Task → The expected answer holds every line from the first line of the data below through the line containing "exists gs, lines. split_and!.", exactly as written, and no other line.

========================

(** The lines are those of groups of one parent, no two of which have the same. *)
Lemma lines_of_groups l :
  well_placed l → Forall (λ s, ∃ n, instances_of s = Ok n) l →
  ∃ gs lines, mergeStatues Prefix (sort_Slice status_less l) = Ok lines ∧ concat gs ≡ₚ l ∧
    NoDup (group_parent <$> gs) ∧ Forall2 line_of gs lines.
Proof.
  intros Hw Hi. set (sl := sort_Slice status_less l). pose proof (sort_Slice_perm status_less l) as Hp. fold sl in Hp.
  destruct (status_groups_spec (length sl) sl) as (Hc & Hg & Hn); [done|].
  set (gs := status_groups (length sl) sl) in *.
  assert (Forall (Forall (λ s, ∃ n, instances_of s = Ok n)) gs) as Hi'.
  { rewrite Forall_forall. intros g Hin. rewrite Forall_forall in Hi. rewrite Forall_forall. intros s Hs. apply Hi.
    rewrite <-Hp, <-Hc. apply list_elem_of_In, in_concat. exists g. by rewrite <-!list_elem_of_In. }
  assert (∃ lines, Forall2 (λ g line, merge_group Prefix g = Ok line ∧ line_of g line) gs lines) as [lines Hl].
  { clear Hc Hn. induction gs as [|g gs IH]; [by exists []|].
    apply Forall_cons in Hg as [[Hne Hgp] Hg]. apply Forall_cons in Hi' as [Hgi Hi'].
    destruct IH as [lines Hl]; [done..|]. destruct (merge_group_line g Hne Hgp Hgi) as (line & Hm & Ho).
    exists (line :: lines). by constructor. }
  exists gs, lines. split_and!.
  - unfold mergeStatues. fold gs. apply map_res_Ok. eapply Forall2_impl; [exact Hl|]. by intros ?? [? _].
  - by rewrite Hc.
  - apply Hn. by apply sorted_contiguous.
  - eapply Forall2_impl; [exact Hl|]. by intros ?? [_ ?].
Qed.
End merged_table.

(** ** The statuses of a topology *)

(** The deploy entry of a service. *)
Definition dc_entry (dc : DeployConfig) : string * Z := (GetRole dc, hostSequence dc).
Definition entry (s : ServiceStatus) : string * Z := dc_entry (ss_Config s).
(** A service the status command asks for: it leaves the mds client out. *)
Definition asked (dcs : list DeployConfig) (dc : DeployConfig) : Prop := dc ∈ dcs ∧ GetRole dc ≠ ROLE_FS_MDS_CLI.
(** The parent id of a service tells its deploy entry. *)
Definition parents_tell (dcs : list DeployConfig) : Prop :=
  ∀ x y, asked dcs x → asked dcs y → GetParentId x = GetParentId y ↔ dc_entry x = dc_entry y.
Definition all_asked (dcs : list DeployConfig) : list DeployConfig := filter (λ dc, GetRole dc ≠ ROLE_FS_MDS_CLI) dcs.
Definition parents_tellb (dcs : list DeployConfig) : bool :=
  forallb (λ x, forallb (λ y, bool_decide (GetParentId x = GetParentId y ↔ dc_entry x = dc_entry y)) (all_asked dcs))
    (all_asked dcs).
Lemma parents_tellb_spec dcs : parents_tellb dcs = true → parents_tell dcs.
Proof.
  intros Hb x y [Hx Hrx] [Hy Hry]. unfold parents_tellb in Hb. rewrite forallb_forall in Hb.
  assert (∀ z, z ∈ dcs → GetRole z ≠ ROLE_FS_MDS_CLI → In z (all_asked dcs)) as Hin.
  { intros z Hz Hr. by apply list_elem_of_In, list_elem_of_filter. }
  specialize (Hb x (Hin x Hx Hrx)). rewrite forallb_forall in Hb.
  exact (bool_decide_eq_true_1 _ (Hb y (Hin y Hy Hry))).
Qed.

(** What a playbook step recorded of a service. *)
Definition status_of_dc (dcs : list DeployConfig) (s : ServiceStatus) : Prop :=
  ∃ dc sid cid ports leader status, asked dcs dc ∧ service_status dc sid cid ports leader status = Ok s.
Lemma service_status_fields dc sid cid ports leader status s :
  service_status dc sid cid ports leader status = Ok s →
  ss_ParentId s = GetParentId dc ∧ ss_Role s = GetRole dc ∧ ss_Config s = dc ∧ ∃ n, instances_of s = Ok n.
Proof.
  unfold service_status.
  intros (? & _ & (? & _ & (? & _ & (? & _ & (? & _ & [= <-])%bind_Ok)%bind_Ok)%bind_Ok)%bind_Ok)%bind_Ok.
  split_and!; [done..|]. unfold instances_of. cbn [ss_Instances].
  pose proof (Split_sep "1" "/"%char (Itoa (GetInstances dc))) as Hsp.
  change ("1" +:+ String "/" (Itoa (GetInstances dc))) with (String "1" (String "/" (Itoa (GetInstances dc)))) in Hsp.
  rewrite Hsp. clear Hsp. change (Split "1" "/"%char) with ["1"]. cbn [app].
  destruct (Split _ _) as [|n l] eqn:E; [by apply Split_nonempty in E|by exists n].
Qed.

(** The roles that have services. *)
Definition deployed (t : Topology_) (r : string) : Prop :=
  ∃ s, role_services t r = Ok s ∧ s_Deploy s ≠ None.
Lemma role_shapes_role k r ds l : role_shapes k r ds = Ok l → Forall (λ s, s.1.1.1.2 = r) l ∧ (ds = [] → l = []).
Proof.
  intros Hl. split; [|intros ->; by injection Hl as <-]. revert Hl. unfold role_shapes.
  apply fold_res_inv; [|done]. intros s [hs d] s' _ Hs (x & (n & _ & [= <-])%bind_Ok & [= <-])%bind_Ok.
  apply Forall_app. split; [done|]. by apply Forall_fmap, Forall_forall.
Qed.
Lemma shapes_deployed t roles l :
  topology_shapes t roles = Ok l → Forall (λ s, s.1.1.1.2 ∈ roles ∧ deployed t s.1.1.1.2) l.
Proof.
  unfold topology_shapes. apply fold_res_inv; [|done].
  intros l1 r l2 Hr Hl1 (s & Hs & (x & Hx & [= <-])%bind_Ok)%bind_Ok. apply Forall_app. split; [done|].
  apply role_shapes_role in Hx as [Hrole Hempty]. rewrite Forall_forall in *. intros sh Hsh.
  rewrite (Hrole sh Hsh). split; [done|]. exists s. split; [done|]. intros Hnone. rewrite Hnone in Hempty.
  rewrite (Hempty eq_refl) in Hsh. by apply elem_of_nil in Hsh.
Qed.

========================

Task solution →
(** The lines are those of groups of one parent, no two of which have the same. *)
Lemma lines_of_groups l :
  well_placed l → Forall (λ s, ∃ n, instances_of s = Ok n) l →
  ∃ gs lines, mergeStatues Prefix (sort_Slice status_less l) = Ok lines ∧ concat gs ≡ₚ l ∧
    NoDup (group_parent <$> gs) ∧ Forall2 line_of gs lines.
Proof.
  intros Hw Hi. set (sl := sort_Slice status_less l). pose proof (sort_Slice_perm status_less l) as Hp. fold sl in Hp.
  destruct (status_groups_spec (length sl) sl) as (Hc & Hg & Hn); [done|].
  set (gs := status_groups (length sl) sl) in *.
  assert (Forall (Forall (λ s, ∃ n, instances_of s = Ok n)) gs) as Hi'.
  { rewrite Forall_forall. intros g Hin. rewrite Forall_forall in Hi. rewrite Forall_forall. intros s Hs. apply Hi.
    rewrite <-Hp, <-Hc. apply list_elem_of_In, in_concat. exists g. by rewrite <-!list_elem_of_In. }
  assert (∃ lines, Forall2 (λ g line, merge_group Prefix g = Ok line ∧ line_of g line) gs lines) as [lines Hl].
  { clear Hc Hn. induction gs as [|g gs IH]; [by exists []|].
    apply Forall_cons in Hg as [[Hne Hgp] Hg]. apply Forall_cons in Hi' as [Hgi Hi'].
    destruct IH as [lines Hl]; [done..|]. destruct (merge_group_line g Hne Hgp Hgi) as (line & Hm & Ho).
    exists (line :: lines). by constructor. }
  exists gs, lines. split_and!.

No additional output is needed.